I joined TIFIN AG because I see an opportunity to help support and shape this dynamic industry. I have spent years of my career on the advisory and brokerage side of the business, so I understand the needs and pressures facing RIAs. In my new role, I help these same firms use AI to drive growth.
The Difference AI Can Make in Mergers & Acquisitions
AI, specifically supervised AI, is already showing how it can play a role in organic growth. Supervised AI, not to be mistaken with generative AI solutions, are tools that excel when it comes to crunching lots of data and finding unexpected patterns, allowing RIAs to focus their precious time and resources on the opportunities with the highest chance of success.
Those same capabilities can be deployed to provide crucial insight during mergers and acquisitions. AI can spot opportunity and reduce risk – ideally long before a deal closes.
- Improve Accuracy of Valuation: By studying data from multiple sources tied to the firm’s offerings, AI can help identify clients most likely to align with services such as tax planning, charitable giving, comprehensive estate planning, private market investments and insurance. Using AI to render hyper-personalized engagement plans for each acquired client before the deal closes can help the acquirer better understand the incremental revenue potential and related valuation.
- Identify, Quantify and Address Attrition Risk: Know what you are buying before you consummate the deal. By studying client behaviors based on the data a firm can obtain during diligence, supervised AI tools can use third party data on those same investors to predict the propensity for a client to be at risk of leaving the advisor. The range of data to render such insights typically includes analyzing the past 12 months of cash flows, open and closed accounts activity and the type of accounts within a client household. This forms a more complete picture of each client to predict a client’s prosperity to leave the firm.

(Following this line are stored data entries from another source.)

(* ===== verification/SharedScheduler.v ===== *)
(** * One scheduler per cluster

    [Scheduler::getScheduler] of [schedulers/Scheduler_01.h]: the constructors of
    kThreads call it, on any number of threads at once, and the kThreads of a
    cluster have to get the same [Scheduler].  The test without the lock, the
    lock of the cluster, the test under it, the allocation and the store are
    steps of their own.  The constructor of [Cluster] does not initialise the
    pointer: it is null in the static [defaultCluster] only, and has any value in
    a cluster that a program makes.  (The other schedulers make one [Scheduler]
    per kThread.) *)

From stdpp Require Import functions.
From S2P Require Import Prelude.

(** Where a call of [getScheduler] is. *)
Inductive dpoint : Type :=
  | DOut                    (* not called *)
  | DTest                   (* if(cluster.scheduler == nullptr) *)
  | DLock                   (* unique_lock ul(cluster.mtx) *)
  | DTest2                  (* if(cluster.scheduler == nullptr), locked *)
  | DNew                    (* new Scheduler() *)
  | DStore (p : addr)       (* cluster.scheduler = *)
  | DUnlock                 (* ~unique_lock *)
  | DLoad                   (* return cluster.scheduler *)
  | DRet (p : addr).

(** [Cluster::scheduler], [Cluster::mtx], the calls, and the objects made so far. *)
Record dcluster := mkDc {
  scheduler : addr;
  mtx : option nat;
  calls : nat → dpoint;
  made : list addr
}.
(** [p0] is what the memory of the cluster holds. *)
Definition dcluster_init (p0 : addr) : dcluster := mkDc p0 None (λ _, DOut) [].

Inductive dlabel : Type :=
  | DCall (t : nat)
  | DStep (t : nat)
  | DAlloc (t : nat) (p : addr).     (* the allocator's answer *)

Definition goto (t : nat) (p : dpoint) (s : dcluster) : dcluster :=
  mkDc (scheduler s) (mtx s) (<[t := p]> (calls s)) (made s).

(** [static Scheduler* getScheduler(Cluster& cluster)] *)
Definition getScheduler (t : nat) (s : dcluster) : option dcluster :=
  match calls s t with
  | DOut | DRet _ | DNew => None
  | DTest => Some (goto t (if (scheduler s =? nullptr)%Z then DLock else DLoad) s)
  | DLock =>
      match mtx s with
      | None => Some (mkDc (scheduler s) (Some t) (<[t := DTest2]> (calls s)) (made s))
      | Some _ => None
      end
  | DTest2 => Some (goto t (if (scheduler s =? nullptr)%Z then DNew else DUnlock) s)
  | DStore p => Some (mkDc p (mtx s) (<[t := DUnlock]> (calls s)) (made s))
  | DUnlock => Some (mkDc (scheduler s) None (<[t := DLoad]> (calls s)) (made s))
  | DLoad => Some (goto t (DRet (scheduler s)) s)
  end.

(** A constructor of kThread calls once. *)
Definition dstep (l : dlabel) (s : dcluster) : option dcluster :=
  match l with
  | DCall t => match calls s t with DOut => Some (goto t DTest s) | _ => None end
  | DStep t => getScheduler t s
  | DAlloc t p =>
      match calls s t with
      | DNew =>
          if decide (p ≠ nullptr ∧ p ∉ made s)
          then Some (mkDc (scheduler s) (mtx s) (<[t := DStore p]> (calls s)) (made s ++ [p])) else None
      | _ => None
      end
  end.

(** ** The invariant *)

Definition locked (p : dpoint) : bool :=
  match p with DTest2 | DNew | DStore _ | DUnlock => true | _ => false end.

(** What a point of the code knows of the pointer and of the objects made. *)
Definition knows (c : addr) (l : list addr) (p : dpoint) : Prop :=
  match p with
  | DNew => c = nullptr ∧ l = []
  | DStore q => c = nullptr ∧ l = [q] ∧ q ≠ nullptr
  | DTest2 => c = nullptr → l = []
  | DUnlock | DLoad => c ≠ nullptr
  | DRet q => c = q ∧ c ≠ nullptr
  | _ => True
  end.

Record dinv (s : dcluster) : Prop := {
  d_lock : ∀ t, locked (calls s t) = true ↔ mtx s = Some t;
  d_ptr : scheduler s ≠ nullptr → made s = [scheduler s];
  d_free : mtx s = None → scheduler s = nullptr → made s = [];
  d_know : ∀ t, knows (scheduler s) (made s) (calls s t)
}.

Lemma dinv_init : dinv (dcluster_init nullptr).
Proof. split; simpl; try done. Qed.

(** What a call knows while it does not hold the lock survives the others' steps. *)
Lemma knows_unlocked c l c' l' p :
  locked p = false → (c ≠ nullptr → c' = c) → knows c l p → knows c' l' p.
Proof.
  intros Hp Hc Hk. destruct p; simpl in *; try done.
  - by rewrite Hc.
  - destruct Hk as [-> Hne]. by rewrite Hc.
Qed.

(** A step that leaves the lock, the pointer and the objects. *)
Lemma dinv_goto t p s :
  dinv s → locked p = locked (calls s t) → knows (scheduler s) (made s) p → dinv (goto t p s).
Proof.
  intros [H1 H2 H3 H4] Hl Hk. split; simpl; try done.
  - intros u. rewrite <- H1. destruct (decide (u = t)) as [->|]; [by rewrite fn_lookup_insert, Hl|].
    by rewrite fn_lookup_insert_ne.
  - intros u. destruct (decide (u = t)) as [->|]; [by rewrite fn_lookup_insert|]. by rewrite fn_lookup_insert_ne.
Qed.

(** A step of the call that has the lock, or takes it, or gives it back. *)
Lemma dinv_own t p c o l s :
  dinv s → mtx s = None ∨ mtx s = Some t → o = (if locked p then Some t else None) →
  (scheduler s ≠ nullptr → c = scheduler s) → (c ≠ nullptr → l = [c]) →
  (o = None → c = nullptr → l = []) → knows c l p →
  dinv (mkDc c o (<[t := p]> (calls s)) l).
Proof.
  intros [H1 H2 H3 H4] Hm Ho Hc Hl Hf Hk.
  assert (Hun : ∀ u, u ≠ t → locked (calls s u) = false).
  { intros u Hu. apply not_true_iff_false. rewrite H1. destruct Hm; congruence. }
  split; simpl; try done.
  - intros u. rewrite Ho. destruct (decide (u = t)) as [->|Hne].
    + rewrite fn_lookup_insert. by destruct (locked p).
    + rewrite fn_lookup_insert_ne, (Hun u Hne) by done. destruct (locked p); naive_solver.
  - intros u. destruct (decide (u = t)) as [->|Hne]; [by rewrite fn_lookup_insert|].
    rewrite fn_lookup_insert_ne by done. eapply knows_unlocked; [by apply Hun|done|apply H4].
Qed.

Lemma dinv_step l s s' : dinv s → dstep l s = Some s' → dinv s'.
Proof.
  intros I Hs. pose proof I as [H1 H2 H3 H4]. destruct l as [t|t|t p]; simpl in Hs.
  - destruct (calls s t) eqn:E; simplify_eq. apply dinv_goto; rewrite ?E; done.
  - unfold getScheduler in Hs. pose proof (H4 t) as Hk. pose proof (proj1 (H1 t)) as Ht.
    destruct (calls s t) as [ | | | | |p| | | ] eqn:E; simplify_eq/=.
    + destruct (Z.eqb_spec (scheduler s) nullptr); apply dinv_goto; rewrite ?E; done.
    + destruct (mtx s) eqn:Em; simplify_eq. apply dinv_own; simpl; auto.
    + destruct (Z.eqb_spec (scheduler s) nullptr); apply dinv_goto; rewrite ?E; simpl; auto.
    + destruct Hk as (Hc & Hl & Hp). apply dinv_own; simpl; auto; congruence.
    + apply dinv_own; simpl; auto; congruence.
    + apply dinv_goto; rewrite ?E; done.
  - destruct (calls s t) eqn:E; try done. case_decide as Hp; simplify_eq. destruct Hp as [Hp _].
    pose proof (H4 t) as Hk. rewrite E in Hk. destruct Hk as [Hc Hl].
    assert (Ht : mtx s = Some t) by (apply H1; by rewrite E).
    apply dinv_own; simpl; rewrite ?Hl; auto; congruence.
Qed.

Lemma dinv_reachable s : reachable dstep (dcluster_init nullptr) s → dinv s.
Proof. revert s. apply invariant_reachable; [apply dinv_init|]. intros l s s'. apply dinv_step. Qed.

(** With a pointer that is not null nobody ever goes for the lock. *)
Definition fooled (p0 : addr) (s : dcluster) : Prop :=
  scheduler s = p0 ∧ made s = [] ∧
  ∀ t, match calls s t with DOut | DTest | DLoad => True | DRet p => p = p0 | _ => False end.
Lemma fooled_goto p0 t p s :
  fooled p0 s → match p with DOut | DTest | DLoad => True | DRet q => q = p0 | _ => False end →
  fooled p0 (goto t p s).
Proof.
  intros (H1 & H2 & H3) Hp. split_and!; [done..|]. intros u. simpl.
  destruct (decide (u = t)) as [->|]; [by rewrite fn_lookup_insert|].
  rewrite fn_lookup_insert_ne by done. apply H3.
Qed.
Lemma fooled_reachable p0 s : p0 ≠ nullptr → reachable dstep (dcluster_init p0) s → fooled p0 s.
Proof.
  intros Hp. revert s. apply invariant_reachable; [done|]. intros l s s' I Hs.
  pose proof I as (H1 & H2 & H3). destruct l as [t|t|t q]; simpl in Hs; [| |];
    specialize (H3 t); unfold getScheduler in *.
  - destruct (calls s t); try done. injection Hs as <-. by apply fooled_goto.
  - destruct (calls s t); try done; injection Hs as <-; apply fooled_goto; try done.
    rewrite H1. by destruct (Z.eqb_spec p0 nullptr).
  - by destruct (calls s t).
Qed.

(** ** Theorems *)

(** C28. Whatever the interleaving of the constructors, all kThreads of a cluster whose
    pointer starts as null get the same scheduler, which is not null; no second
    one is ever made, so none is lost; a call is held up only by the lock, and by
    a call that can go on.  In a cluster whose pointer starts with another value,
    as the constructor allows, no scheduler is made and every kThread gets that
    value. *)
Theorem one_scheduler p0 s :
  reachable dstep (dcluster_init p0) s →
  if decide (p0 = nullptr) then
    (∀ t p, calls s t = DRet p → p ≠ nullptr ∧ made s = [p] ∧ scheduler s = p) ∧
    length (made s) ≤ 1 ∧
    (∀ t, calls s t ≠ DOut → (∀ p, calls s t ≠ DRet p) →
       (∃ l, (l = DStep t ∨ ∃ p, l = DAlloc t p) ∧ is_Some (dstep l s)) ∨
       ∃ u, mtx s = Some u ∧ u ≠ t ∧ ∃ l, (l = DStep u ∨ ∃ p, l = DAlloc u p) ∧ is_Some (dstep l s))
  else made s = [] ∧ ∀ t p, calls s t = DRet p → p = p0.
Proof.
  intros Hr. case_decide as Hp.
  2: { destruct (fooled_reachable p0 s Hp Hr) as (_ & Hm & Hc). split; [done|].
       intros t p E. specialize (Hc t). by rewrite E in Hc. }
  subst p0. revert Hr. intros [H1 H2 H3 H4]%dinv_reachable.
  assert (Hgo : ∀ t, locked (calls s t) = true →
    ∃ l, (l = DStep t ∨ ∃ p, l = DAlloc t p) ∧ is_Some (dstep l s)).
  { intros t Ht. pose proof (H4 t) as Hk. destruct (calls s t) eqn:E; try done.
    - exists (DStep t). split; [by left|]. simpl. unfold getScheduler. rewrite E. eauto.
    - destruct Hk as [_ Hl]. exists (DAlloc t 8). split; [eauto|]. simpl. rewrite E, Hl.
      rewrite decide_True; [eauto|]. split; [done|apply not_elem_of_nil].
    - exists (DStep t). split; [by left|]. simpl. unfold getScheduler. rewrite E. eauto.
    - exists (DStep t). split; [by left|]. simpl. unfold getScheduler. rewrite E. eauto. }
  split_and!.
  - intros t p E. pose proof (H4 t) as Hk. rewrite E in Hk. destruct Hk as [<- Hne]. auto.
  - destruct (decide (scheduler s = nullptr)) as [E|E]; [|rewrite H2 by done; simpl; lia].
    destruct (mtx s) as [t|] eqn:Em; [|rewrite H3 by done; simpl; lia].
    pose proof (proj2 (H1 t) eq_refl) as Hl. pose proof (H4 t) as Hk. destruct (calls s t); simpl in *; try done.
    + rewrite Hk by done. simpl. lia.
    + destruct Hk as [_ ->]. simpl. lia.
    + destruct Hk as (_ & -> & _). simpl. lia.
  - intros t Hout Hret. destruct (locked (calls s t)) eqn:El; [left; by apply Hgo|].
    assert (Hstep : is_Some (getScheduler t s) → ∃ l, (l = DStep t ∨ ∃ p, l = DAlloc t p) ∧ is_Some (dstep l s)).
    { intros Hs. exists (DStep t). split; [by left|done]. }
    unfold getScheduler in Hstep. destruct (calls s t) as [ | | | | | | | |p] eqn:E; try done; try (left; apply Hstep; eauto; done).
    + destruct (mtx s) as [u|] eqn:Em; [|left; apply Hstep; eauto]. right. exists u.
      split_and!; [done| |by apply Hgo, H1]. intros ->. pose proof (proj2 (H1 t) eq_refl). congruence.
    + by destruct (Hret p).
Qed.

(** Two constructors find no scheduler; the second one waits for the lock and then
    finds the one that the first has made. *)
Definition one_scheduler_demo : list dlabel :=
  [DCall 0; DCall 1; DStep 0; DStep 1; DStep 0; DStep 0; DAlloc 0 64; DStep 0; DStep 0; DStep 1; DStep 1; DStep 0;
   DStep 1; DStep 1].
Lemma one_scheduler_witness :
  let s := default (dcluster_init nullptr) (run dstep one_scheduler_demo (dcluster_init nullptr)) in
  calls s 0 = DRet 64 ∧ calls s 1 = DRet 64 ∧ made s = [64]%Z ∧ scheduler s = 64%Z.
Proof.
  intros s. assert (E : calls s 0 = DRet 64) by (vm_compute; reflexivity).
  destruct (one_scheduler nullptr s) as [H _].
  - exists one_scheduler_demo. vm_compute. reflexivity.
  - destruct (H 0 64%Z E) as (_ & Hm & Hp). split_and!; [exact E|vm_compute; reflexivity|exact Hm|exact Hp].
Defined.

These insights can help the acquiring firm understand the hidden attrition risks that may be lurking within the verifiable AUM reported during diligence.
- Prioritize Existing Leads Pipeline: Commercially available AI tools have the ability to intake existing leads from both parties and enrich them with third party data to provide the firm with more precise insights for each prospect. Has a prospect gone through a life event, changed a job, donated to charity, sold a business, or received equity in a privately held company? These are just a few of the types of enriched data insights that AI can provide and then translate into a prioritized list of leads for the new combined firm to pinpoint the potential for new clients over the next 3, 6 or 12 months after the deal closes.

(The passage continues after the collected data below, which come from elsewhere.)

(* ===== verification/Scheduler03.v ===== *)
(** * Scheduler 3: a run queue per kThread under a std::mutex

    [src/runtime/schedulers/Scheduler_03.h]: any thread pushes under the mutex
    and notifies the condition variable, the kThread that owns the scheduler
    pops.  A critical section, up to [cv.wait] or the unlock, is one step;
    the queue is a list, to which the intrusive queue is refined elsewhere. *)

From S2P Require Import Prelude.

(** Where the kThread is. *)
Inductive kph3 : Type :=
  | P3Main                   (* in its main uThread, before blockingSwitch *)
  | P3Run                    (* runs a uThread *)
  | P3Wait                   (* __Pop: in cv.wait *)
  | P3Woken.                 (* __Pop: cv.wait is returning *)

Record sched3 := mkS3 {
  runQueue : list addr;
  bulkQueue : list addr;     (* KTVar *)
  bulkCounter : Z;
  kph : kph3;
  pushed : list addr;        (* pushed so far, in order *)
  popped : list addr         (* returned by the switches so far, in order *)
}.

(** [cv.notify_one()] *)
Definition notify_one (p : kph3) : kph3 := match p with P3Wait => P3Woken | _ => p end.

(** [schedule(ut)]; [schedule(queue, count)], which does not use [count] *)
Definition schedule (ut : addr) (s : sched3) : sched3 :=
  mkS3 (runQueue s ++ [ut]) (bulkQueue s) (bulkCounter s) (notify_one (kph s)) (pushed s ++ [ut]) (popped s).
Definition schedule_many (l : list addr) (s : sched3) : sched3 :=
  mkS3 (runQueue s ++ l) (bulkQueue s) (bulkCounter s) (notify_one (kph s)) (pushed s ++ l) (popped s).

(** [prepareBulkPush(ut)] and the body of the loop of [bulkPush(cluster)]: the
    counter is reset outside of the conditional. *)
Definition prepareBulkPush (ut : addr) (s : sched3) : sched3 :=
  mkS3 (runQueue s) (bulkQueue s ++ [ut]) (wrap 64 (bulkCounter s + 1)) (kph s) (pushed s) (popped s).
Definition bulkPush_kt (s : sched3) : sched3 :=
  let s1 := if (0 <? bulkCounter s)%Z then
              let s' := schedule_many (bulkQueue s) s in
              mkS3 (runQueue s') [] (bulkCounter s') (kph s') (pushed s') (popped s')
            else s in
  mkS3 (runQueue s1) (bulkQueue s1) 0 (kph s1) (pushed s1) (popped s1).

Definition set_ph (p : kph3) (s : sched3) : sched3 :=
  mkS3 (runQueue s) (bulkQueue s) (bulkCounter s) p (pushed s) (popped s).

(** [front()] and [pop()] of a queue that is not empty *)
Definition pop_front (s : sched3) : option sched3 :=
  match runQueue s with
  | [] => None
  | a :: r => Some (mkS3 r (bulkQueue s) (bulkCounter s) P3Run (pushed s) (popped s ++ [a]))
  end.

(** [nonBlockingSwitch(kt)] with [__tryPop()]; [lk]: try_to_lock succeeded,
    [yld]: the running uThread yields. *)
Definition nonBlockingSwitch (lk yld : bool) (s : sched3) : sched3 :=
  match (if lk then pop_front s else None) with
  | Some s' => s'
  | None => if yld then s else set_ph P3Main s
  end.

(** [blockingSwitch(kt)] with [__Pop()]: from its start, or from the return of
    [cv.wait], to the next wait or to the return. *)
Definition Pop (s : sched3) : sched3 :=
  match pop_front s with
  | Some s' => s'
  | None => set_ph P3Wait s
  end.

Inductive label3 : Type :=
  | S3Push (ut : addr) | S3Prepare (ut : addr) | S3Bulk
  | S3NonBlocking (lk yld : bool) | S3Blocking | S3Wake
  | S3Spurious.              (* cv.wait returns without a notification *)

Definition s3step (l : label3) (s : sched3) : option sched3 :=
  match l, kph s with
  | S3Push ut, _ => Some (schedule ut s)
  | S3Prepare ut, _ => Some (prepareBulkPush ut s)
  | S3Bulk, _ => Some (bulkPush_kt s)
  | S3NonBlocking lk yld, P3Run => Some (nonBlockingSwitch lk yld s)
  | S3Blocking, P3Main => Some (Pop s)
  | S3Wake, P3Woken => Some (Pop s)
  | S3Spurious, P3Wait => Some (set_ph P3Woken s)
  | _, _ => None
  end.

Definition s3_init : sched3 := mkS3 [] [] 0 P3Main [] [].

(** ** Invariant *)

Record inv3 (s : sched3) : Prop := {
  i3_fifo : popped s ++ runQueue s = pushed s;
  i3_wait : kph s = P3Wait → runQueue s = []
}.

Lemma schedule_many_inv l s : inv3 s → inv3 (schedule_many l s).
Proof.
  intros [H1 H2]. split; simpl.
  - by rewrite app_assoc, H1.
  - by destruct (kph s).
Qed.
Lemma pop_front_inv s s' : inv3 s → pop_front s = Some s' → inv3 s' ∧ kph s' = P3Run.
Proof.
  intros [H1 H2] Hs. unfold pop_front in Hs. destruct (runQueue s) as [|a r]; simplify_eq.
  split; [split; simpl|done]; [by rewrite <-app_assoc|done].
Qed.
Lemma pop_front_None s : pop_front s = None → runQueue s = [].
Proof. unfold pop_front. by destruct (runQueue s). Qed.
Lemma set_ph_inv p s : inv3 s → (p = P3Wait → runQueue s = []) → inv3 (set_ph p s).
Proof. intros [H1 H2] Hp. by split. Qed.

Lemma s3step_inv l s s' : inv3 s → s3step l s = Some s' → inv3 s'.
Proof.
  intros HI Hs. destruct l as [ut|ut| |lk yld| | | ]; simpl in Hs.
  - injection Hs as <-. by apply (schedule_many_inv [ut]).
  - injection Hs as <-. by destruct HI.
  - injection Hs as <-. unfold bulkPush_kt. destruct (0 <? bulkCounter s)%Z.
    + by destruct (schedule_many_inv (bulkQueue s) s HI).
    + by destruct HI.
  - destruct (kph s) eqn:E; simplify_eq. unfold nonBlockingSwitch.
    destruct (if lk then pop_front s else None) as [s1|] eqn:Ep.
    + destruct lk; [|done]. by eapply pop_front_inv.
    + destruct yld; [done|]. by apply set_ph_inv.
  - destruct (kph s) eqn:E; simplify_eq. unfold Pop.
    destruct (pop_front s) eqn:Ep; [by eapply pop_front_inv|].
    apply set_ph_inv; [done|intros _; by apply pop_front_None].
  - destruct (kph s) eqn:E; simplify_eq. unfold Pop.
    destruct (pop_front s) eqn:Ep; [by eapply pop_front_inv|].
    apply set_ph_inv; [done|intros _; by apply pop_front_None].
  - destruct (kph s) eqn:E; simplify_eq. by apply set_ph_inv.
Qed.

Definition s3_reachable (s : sched3) : Prop := reachable s3step s3_init s.
Lemma inv3_reachable s : s3_reachable s → inv3 s.
Proof. apply (invariant_reachable s3step inv3); [done|]. intros l s1 s2. apply s3step_inv. Qed.

(** The run queue of Scheduler 3 is FIFO and loses nothing, and its kThread
    never sleeps while a uThread is queued, whatever the spurious wake-ups. *)
Theorem s3_fifo_no_sleep s :
  s3_reachable s →
  popped s ++ runQueue s = pushed s ∧ (kph s = P3Wait → runQueue s = []).
Proof. intros [H1 H2]%inv3_reachable. done. Qed.

Lemma s3_fifo_no_sleep_witness :
  ∃ s, run s3step [S3Blocking; S3Spurious; S3Wake; S3Prepare 5; S3Prepare 6; S3Bulk; S3Wake] s3_init = Some s
       ∧ popped s = [5]%Z ∧ runQueue s = [6]%Z ∧ popped s ++ runQueue s = pushed s.
Proof.
  eexists. split; [reflexivity|]. split; [reflexivity|]. split; [reflexivity|].
  apply s3_fifo_no_sleep.
  by exists [S3Blocking; S3Spurious; S3Wake; S3Prepare 5; S3Prepare 6; S3Bulk; S3Wake].
Defined.

(** A yield that does not get the lock goes on with the same uThread although
    another one is queued. *)
Theorem s3_yield_lock_busy :
  ∃ s, run s3step [S3Push 4; S3Blocking; S3Push 5; S3NonBlocking false true] s3_init = Some s
       ∧ popped s = [4]%Z ∧ runQueue s = [5]%Z ∧ kph s = P3Run.
Proof. eexists. split; [reflexivity|]. done. Qed.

- Expand Share of Wallet with Combined Services: Sometimes a deal is worth more than the sum of its parts. If each firm has unique strengths, the combined client pool might present an opportunity to capture a greater share of wallet. Again AI comes to the rescue by studying the combined firm’s ideal client profile, analyzing current assets and cash flows, looking at money-in-motion events and demographic data for each client to predict held away assets ripe for consolidation. AI does the heavy lifting across the entire client base with speed and precision, looking for areas where the combined firm can serve clients more completely than the merging firms did individually. The result: a much clearer picture of the held-away asset gathering potential, prioritized client by client, to predict net new assets that could be gained over the next several months.
Start Early to Maximize The Advantage for Both Sides
The best piece of advice I could give to firms looking to merge or participate in a sale is that they should leverage AI not during a merger or acquisition, but well before. Sellers should be taking advantage of AI’s ability to enhance organic growth to maximize assets under management and therefore valuation. Buyers who have AI tools in place can use it both to help evaluate the potential of a purchase, but to maximize the value they get from their newly expanded clientele.
Navigating the next few years as an RIA is going to take nerve, opportunism, and investment. With AI helping read the tea leaves and point the way towards profitability, I am confident many of these new RIAs entering the market today can seize the opportunities presented by both organic growth and M&A activity to become the advisory leaders of tomorrow.